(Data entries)
(** The request [chat_completions] posts for an inbound request whose
    document is [JObj d], with credential [tok], from state [st]. *)
Definition outbound (w : world) (req : request) (d : list (string * json))
  (tok : json) (st : state) : outbound_request :=
  {| url := DATABRICKS_HOST st ++ "/serving-endpoints/anthropic/v1/messages";
     headers := build_headers w req tok;
     json_body := JObj d;
     stream := stream_flag d;
     timeout := 180 |}.

Definition record_post (o : outbound_request) (st : state) : state :=
  {| DATABRICKS_HOST := DATABRICKS_HOST st;
     _token_cache := _token_cache st;
     spawned := spawned st;
     posted := posted st ++ [o] |}.

(** The error document of a gateway-side failure. *)
Definition databricks_error (r : upstream_response) : json :=
  error_body [("message", JStr (text r));
              ("type", JStr "databricks_error");
              ("code", JInt (status_code r))].

(** What the route answers once the gateway has answered [r]. *)
Definition relayed (is_streaming : json) (r : upstream_response) : response :=
  if negb (status_code r =? 200) then
    with_status (jsonify (databricks_error r)) (status_code r)
  else if truthy is_streaming then
    Response_mimetype (BodyStream (generate r)) "text/event-stream"
  else
    Response_content_type (BodyBytes (content r)) (status_code r)
      (headers_get_default (upstream_headers r) "Content-Type" "application/json").

(** The value the inbound request carries in [Authorization], [""] when
    it carries none. *)
Definition inbound_authorization (req : request) : string :=
  headers_get_default (request_headers req) "Authorization" "".

Definition record_spawn (argv : list string) (st : state) : state :=
  {| DATABRICKS_HOST := DATABRICKS_HOST st;
     _token_cache := _token_cache st;
     spawned := spawned st ++ [argv];
     posted := posted st |}.

(** The call answered from the cache: the cached token comes back and
    nothing happened, no subprocess in particular. *)
Definition served_from_cache (w : world) (st : state) : Prop :=
  get_databricks_token w st = (inr (access_token (_token_cache st)), st).

(** The call ran the broker, once. *)
Definition refresh_triggered (w : world) (st : state) : Prop :=
  spawned (snd (get_databricks_token w st))
    = (spawned st ++ [broker_argv (DATABRICKS_HOST st)])%list.

(** The refresh operation fails, times out, or returns no token: the
    subprocess raises (not installed, or [TimeoutExpired] after 10 s), exits
    with a code other than 0, prints something that is not a JSON object,
    or prints an object without a usable ["access_token"]. *)
Inductive gives_no_token : run_result -> Prop :=
| broker_raises e :
    gives_no_token (RunRaises e)
| broker_exit_code p :
    returncode p <> 0 ->
    gives_no_token (RunCompleted p)
| broker_output_unreadable p e :
    stdout_json p = inl e ->
    gives_no_token (RunCompleted p)
| broker_output_not_object p data e :
    stdout_json p = inr data ->
    get data "access_token" JNull = inl e ->
    gives_no_token (RunCompleted p)
| broker_output_no_token p data token :
    stdout_json p = inr data ->
    get data "access_token" JNull = inr token ->
    truthy token = false ->
    gives_no_token (RunCompleted p).

(** A healthy relay for workspace [W] answers on the preferred port: the
    probe gets a document with ["status"] ["ok"] that names [W]. *)
Definition healthy_instance (m : Cli.machine) (W : string) : Prop :=
  exists d,
    Cli.urlopen_health m Cli.PROXY_PORT = Cli.ProbeData (JObj d) /\
    lookup "status" d = Some (JStr "ok") /\
    lookup "workspace" d = Some (JStr W).

(** The document of the configuration error. *)
Definition config_error : json :=
  error_body
    [("message", JStr "No Databricks token available. Set DATABRICKS_TOKEN or run `databricks auth login`.");
     ("type", JStr "config_error")].

End Spec.

(** ** The launchers: the rest of [databricks_coding_agent/cli.py]

    [ensure_databricks_auth], [get_databricks_token] and [wait_for_proxy]
    have the same text in [databricks_claude/cli.py]. *)

Module Launcher.
Import Py.

(** *** What a launcher does and how it ends *)

(** The exceptions of [subprocess.run] the handlers tell apart. *)
Inductive run_exception : Type :=
| FileNotFoundError
| TimeoutExpired
| OtherRunException.

(** [subprocess.run(argv, ...)]: an exception, or the exit code and, for
    a run with [capture_output=True], what [json.loads(result.stdout)]
    evaluates to ([inl] when it raises). *)
Inductive ran : Type :=
| RunRaised (x : run_exception)
| RunExited (returncode : Z) (stdout_json : exn + json).

(** The system as one call of one launcher function meets it: the value
    of [DATABRICKS_TOKEN], whether [shutil.which] finds a command, and what
    running an argument vector does.  No function below runs the same
    argument vector twice; two calls, each spawning its own subprocess, are
    two systems. *)
Record system : Type := {
  environ_DATABRICKS_TOKEN : option string;
  which : string -> bool;
  subprocess_run : list string -> ran
}.

(** What the user can observe, oldest first: the texts handed to [print]
    and the subprocesses run, with their timeout in seconds. *)
Inductive event : Type :=
| Printed (text : string)
| Ran (argv : list string) (timeout : Z).

(** How a call ends: it returns, [sys.exit(code)] ends the process, or an
    exception no handler covers leaves it. *)
Inductive outcome (A : Type) : Type :=
| Returned (a : A)
| Exited (code : Z)
| Raised (x : run_exception).

Arguments Returned {A} a.
Arguments Exited {A} code.
Arguments Raised {A} x.

Definition L (A : Type) : Type := (list event * outcome A)%type.

Definition ret {A} (a : A) : L A := ([], Returned a).

Definition bind {A B} (m : L A) (k : A -> L B) : L B :=
  match m with
  | (t, Returned a) => ((t ++ fst (k a))%list, snd (k a))
  | (t, Exited code) => (t, Exited code)
  | (t, Raised x) => (t, Raised x)
  end.

Definition print (text : string) : L unit := ([Printed text], Returned tt).

Definition sys_exit {A} (code : Z) : L A := ([], Exited code).

Definition raise {A} (x : run_exception) : L A := ([], Raised x).

Declare Scope launcher_scope.
Delimit Scope launcher_scope with launcher.
Notation "x <- m ;; k" := (bind m (fun x => k))
  (at level 61, m at next level, right associativity) : launcher_scope.
Notation "m ;; k" := (bind m (fun _ => k))
  (at level 61, right associativity) : launcher_scope.

Local Open Scope launcher_scope.

Definition nl : string := String "010"%char EmptyString.

Section OnSystem.

Variable sys : system.

(** The call itself; what it raised is left to the caller's handlers. *)
Definition run (argv : list string) (timeout : Z) : L ran :=
  ([Ran argv timeout], Returned (subprocess_run sys argv)).

(** [os.environ.get("DATABRICKS_TOKEN")] under [if]. *)
Definition static_token : option string :=
  match environ_DATABRICKS_TOKEN sys with
  | Some t => if is_empty t then None else Some t
  | None => None
  end.

(** *** [ensure_cli_installed] *)

Definition NPM_PACKAGES : list (string * string) :=
  [("claude", "@anthropic-ai/claude-code");
   ("gemini", "@google/gemini-cli");
   ("codex", "@openai/codex")].

Definition ensure_cli_installed (command : string) : L unit :=
  if which sys command then ret tt
  else
    match lookup command NPM_PACKAGES with
    | None =>
        print ("ERROR: '" ++ command ++ "' is not installed and no npm package is known for it.") ;;
        sys_exit 1
    | Some package =>
        if is_empty package then
          print ("ERROR: '" ++ command ++ "' is not installed and no npm package is known for it.") ;;
          sys_exit 1
        else if negb (which sys "npm") then
          print ("ERROR: '" ++ command ++ "' is not installed and npm is not available to install it.") ;;
          print "Please install Node.js/npm first, then re-run." ;;
          sys_exit 1
        else
          print ("'" ++ command ++ "' not found. Installing " ++ package ++ " via npm...") ;;
          result <- run ["npm"; "install"; "-g"; package] 120 ;;
          match result with
          | RunExited returncode _ =>
              if negb (returncode =? 0) then
                print ("ERROR: Failed to install " ++ package ++ ".") ;;
                sys_exit 1
              else
                print ("Successfully installed " ++ package ++ "." ++ nl)
          | RunRaised TimeoutExpired =>
              print ("ERROR: npm install timed out for " ++ package ++ ".") ;;
              sys_exit 1
          | RunRaised x => raise x
          end
    end.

**Description of the task:** Look through the entries above; copy each line where the string "Inductive" appears.

**Solved exercise:**
Inductive gives_no_token : run_result -> Prop :=
Inductive run_exception : Type :=
Inductive ran : Type :=
Inductive event : Type :=
Inductive outcome (A : Type) : Type :=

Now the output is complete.